7. However, the famine increased among the Egyptians, and this heavy judgment grew more oppressive to them, because neither did the river overflow the ground, for it did not rise to its former height, nor did God send rain upon it; (13) nor did they indeed make the least provision for themselves, so ignorant were they what was to be done; but Joseph sold them corn for their money. But when their money failed them, they bought corn with their cattle and their slaves; and if any of them had a small piece of land, they gave up that to purchase them food, by which means the king became the owner of all their substance; and they were removed, some to one place, and some to another, that so the possession of their country might be firmly assured to the king, excepting the lands of the priests, for their country continued still in their own possession.

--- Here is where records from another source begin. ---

Lemma cycloid_bead_follows_curve_witness :
  let s := general_solution origin half_arch_end PI in
  let r := (snd half_arch_end - snd origin) / (1 - cos PI) in
  exists st u,
    sampleAt s 0 = Return st /\
    cycloid_finished st = false /\
    u = 0 / sqrt (r / G) /\
    0 <= u < cycloid_theta_b s /\
    u * cycloid_t s = cycloid_theta_b s * 0 /\
    pos_cycloid_world st
    = (fst origin + np_sign (fst half_arch_end - fst origin) * r * (u - sin u),
       snd origin + r * (1 - cos u)).
Proof.
  intros s r.
  apply (cycloid_bead_follows_curve finder_pi origin half_arch_end s r 0).
  - exact half_arch_solved.
  - reflexivity.
  - split; [apply Rle_refl | exact half_arch_cycloid_t_pos].
Defined.

Lemma cycloid_bead_arrives_without_jump_witness :
  let s := general_solution origin half_arch_end PI in
  cycloid_flight (release origin half_arch_end s) (cycloid_t s)
  = half_arch_end.
Proof.
  intros s.
  apply (cycloid_bead_arrives_without_jump finder_pi origin half_arch_end s).
  - exact half_arch_solved.
  - exact half_arch_wide.
  - exact half_arch_root.
Defined.

Lemma simulation_ends_in_results_witness :
  let s := general_solution origin half_arch_end PI in
  (forall dts, exists st,
     run_ticks dts (release origin half_arch_end s) = Return st /\
     (state st = simulate \/ state st = results) /\
     (state st = results <->
      line_finished st = true /\ cycloid_finished st = true) /\
     (state st = results -> forall dts', run_ticks dts' st = Return st)) /\
  (forall t, line_t s <= t -> cycloid_t s <= t ->
     exists st, sampleAt s t = Return st /\ state st = results).
Proof.
  intros s.
  apply (simulation_ends_in_results finder_pi origin half_arch_end s).
  exact half_arch_solved.
Defined.

(** ** More on the solver *)

Lemma sin_le_x (u : R) : 0 <= u -> sin u <= u.
Proof.
  intros [Hpos | <-].
  - apply Rlt_le, sin_lt_x. exact Hpos.
  - rewrite sin_0. apply Rle_refl.
Qed.
(** * tools/tag_atlas.py: the sprite enrichment and consistency pipeline

    A shallow embedding of the batch planner, the oracle response
    extraction, the merge step, the verify pass and the consistency
    checks of [tools/tag_atlas.py], with the properties of the pipeline
    stated over it.

    Conventions.  A Python [str] is a [string] (its UTF-8 bytes, so that
    the byte-wise lexicographic order of [String.leb] is the code point
    order Python's [sorted] uses).  A Python [dict] is an association
    list in insertion order with distinct keys.  A value decoded from
    JSON is a [json].  Code that may raise returns a [result]. *)

From Stdlib Require Import Bool Arith ZArith QArith Lia List Ascii String.
From Stdlib Require Import Permutation Sorted Orders Mergesort.
Import ListNotations.

Local Open Scope string_scope.
Local Open Scope list_scope.
Local Open Scope nat_scope.

(* ------------------------------------------------------------------ *)
(** ** Python string primitives *)

Module PyStr.

(** [s.replace(a, b)] for one-character [a] and [b]. *)
Fixpoint replace_char (a b : ascii) (s : string) : string :=
  match s with
  | EmptyString => EmptyString
  | String c r =>
      String (if Ascii.eqb c a then b else c) (replace_char a b r)
  end.

(** [s.split(sep)] for a one-character separator: never empty. *)
Fixpoint split (sep : ascii) (s : string) : list string :=
  match s with
  | EmptyString => [EmptyString]
  | String c r =>
      if Ascii.eqb c sep then EmptyString :: split sep r
      else match split sep r with
           | [] => [String c EmptyString]
           | h :: t => String c h :: t
           end
  end.

(** [sep.join(parts)]. *)
Definition join (sep : string) (parts : list string) : string :=
  String.concat sep parts.

(** [s.startswith(p)]. *)
Definition startswith (s p : string) : bool := String.prefix p s.

(** [parts[-1]] of a non-empty list ([d] stands for the IndexError
    that [split] never triggers). *)
Definition last_part (parts : list string) : string :=
  List.last parts EmptyString.

End PyStr.

(* ------------------------------------------------------------------ *)
(** ** The order of [sorted] on strings *)

Module StringOrder <: TotalLeBool.
Definition t := string.
Definition leb := String.leb.
Theorem leb_total : forall a1 a2, leb a1 a2 = true \/ leb a2 a1 = true.
Proof. exact String.leb_total. Qed.
End StringOrder.
(** [generateDoc]: one request; the answer is read as JSON. *)
Definition generateDoc (prompt : jsstring) (systemPrompt : option jsstring)
  : IO LLMResponse :=
  response <~ fetch env (chatRequest prompt systemPrompt false) ;;
  if negb (ok response) then throw (callFailed response)
  else
    data <~ lift (parseJson E (bodyText response)) ;;
    error <~ lift (get E data (lit "error")) ;;
    if truthyV error then throw (apiError error)
    else
      let u := optProp data (lit "usage") in
      ret {| response_content :=
               orV (optProp (optProp (optFirst (optProp data (lit "choices")))
                                     (lit "message")) (lit "content"))
                   (Some (JStr []));
             usage := if truthyV u then Some (usageOf u) else None |}.

(** The body of the [try] for one frame; it throws before it assigns. *)
Definition frame (onChunk : bool) (st : StreamState) (data : jsstring)
  : IO StreamState :=
  parsed <~ lift (parseJson E data) ;;
  error <~ lift (get E parsed (lit "error")) ;;
  if truthyV error then throw (apiError error)
  else
    let content :=
      orV (optProp (optProp (optFirst (optProp parsed (lit "choices")))
                            (lit "delta")) (lit "content"))
          (Some (JStr [])) in
    st1 <~ (if truthyV content then deliver onChunk st content else ret st) ;;
    let u := optProp parsed (lit "usage") in
    ret (if truthyV u then setUsage st1 (usageOf u) else st1).

Definition onLine (onChunk : bool) (st : StreamState) (l : jsstring)
  : IO StreamState :=
  if startsWith l DATA_PREFIX then
    let data := sliceFrom l 6 in
    if eqb data DONE then ret st
    else tryCatch (frame onChunk st data) (rethrowOwn st)
  else ret st.

Definition generateDocStream (prompt : jsstring)
    (systemPrompt : option jsstring) (onChunk : bool) : IO LLMResponse :=
  response <~ fetch env
    (ChatRequest baseUrl (Some (apiKey config)) (Some getModelName)
       (chatMessages prompt systemPrompt) None true) ;;
  if negb (ok response) then
    throw (Error (lit "文心一言API调用失败: " ++ ofNat (status response)
                    ++ lit " - " ++ bodyText response))
  else
    match body response with
    | None => throw (Error (lit "无法获取响应流"))
    | Some stream => readLoop (onLine onChunk) stream
    end.

End Adapter.

End ErnieQianfan.

(* ================================================================= *)
(** * Backend C: signed URL and WebSocket (llm/xfyun-spark.ts) *)

Module XfyunSpark.

(** The private fields that [parseConfig] sets. *)
Record Credentials : Type := {
  cred_appId : jsstring;
  cred_apiKey : jsstring;
  cred_apiSecret : jsstring
}.

Definition COLON : codeunit := 58%N.

Definition EXPECTED_FORMAT : jsstring := lit "APPID:APIKey:APISecret".

Definition formatError : exn :=
  Error (lit "讯飞星火 API Key 格式错误，正确格式: " ++ EXPECTED_FORMAT).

And indeed this sore famine made their minds, as well as their bodies, slaves; and at length compelled them to procure a sufficiency of food by such dishonorable means. But when this misery ceased, and the river overflowed the ground, and the ground brought forth its fruits plentifully, Joseph came to every city, and gathered the people thereto belonging together, and gave them back entirely the land which, by their own consent, the king might have possessed alone, and alone enjoyed the fruits of it.
He also exhorted them to look on it as every one's own possession, and to fall to their husbandry with cheerfulness, and to pay as a tribute to the king, the fifth part (14) of the fruits for the land which the king, when it was his own, restored to them. These men rejoiced upon their becoming unexpectedly owners of their lands, and diligently observed what was enjoined them; and by this means Joseph procured to himself a greater authority among the Egyptians, and greater love to the king from them. Now this law, that they should pay the fifth part of their fruits as tribute, continued until their later kings.
(11) All the Greek copies of Josephus have the negative particle here, that Jacob himself was not reckoned one of the 70 souls that came into Egypt; but the old Latin copies want it, and directly assure us he was one of them. It is therefore hardly certain which of these was Josephus's true reading, since the number 70 is made up without him, if we reckon Leah for one; but if she be not reckoned, Jacob must himself be one, to complete the number.
(12) Josephus thought that the Egyptians hated or despised the employment of a shepherd in the days of Joseph; whereas Bishop Cumberland has shown that they rather hated such Poehnician or Canaanite shepherds that had long enslaved the Egyptians of old time. See his Sanchoniatho, p. 361, 362.
(13) Reland here puts the question, how Josephus could complain of its not raining in Egypt during this famine, while the ancients affirm that it never does naturally rain there. His answer is, that when the ancients deny that it rains in Egypt, they only mean the Upper Egypt above the Delta, which is called Egypt in the strictest sense; but that in the Delta [and by consequence in the Lower Egypt adjoining to it] it did of old, and still does, rain sometimes. See the note on Antiq. B. III. Ch. 1. Sect. 6.
(14) Josephus supposes that Joseph now restored the Egyptians their lands again, upon the payment of a fifth part as tribute. It seems to me rather that the land was now considered as Pharaoh's land, and this fifth part as its rent, to be paid to him, as he was their landlord, and they his tenants; and that the lands were not properly restored, and this fifth part reserved as tribute only, till the days of Sesostris. See Essay on the Old Testament, Append. 148, 149.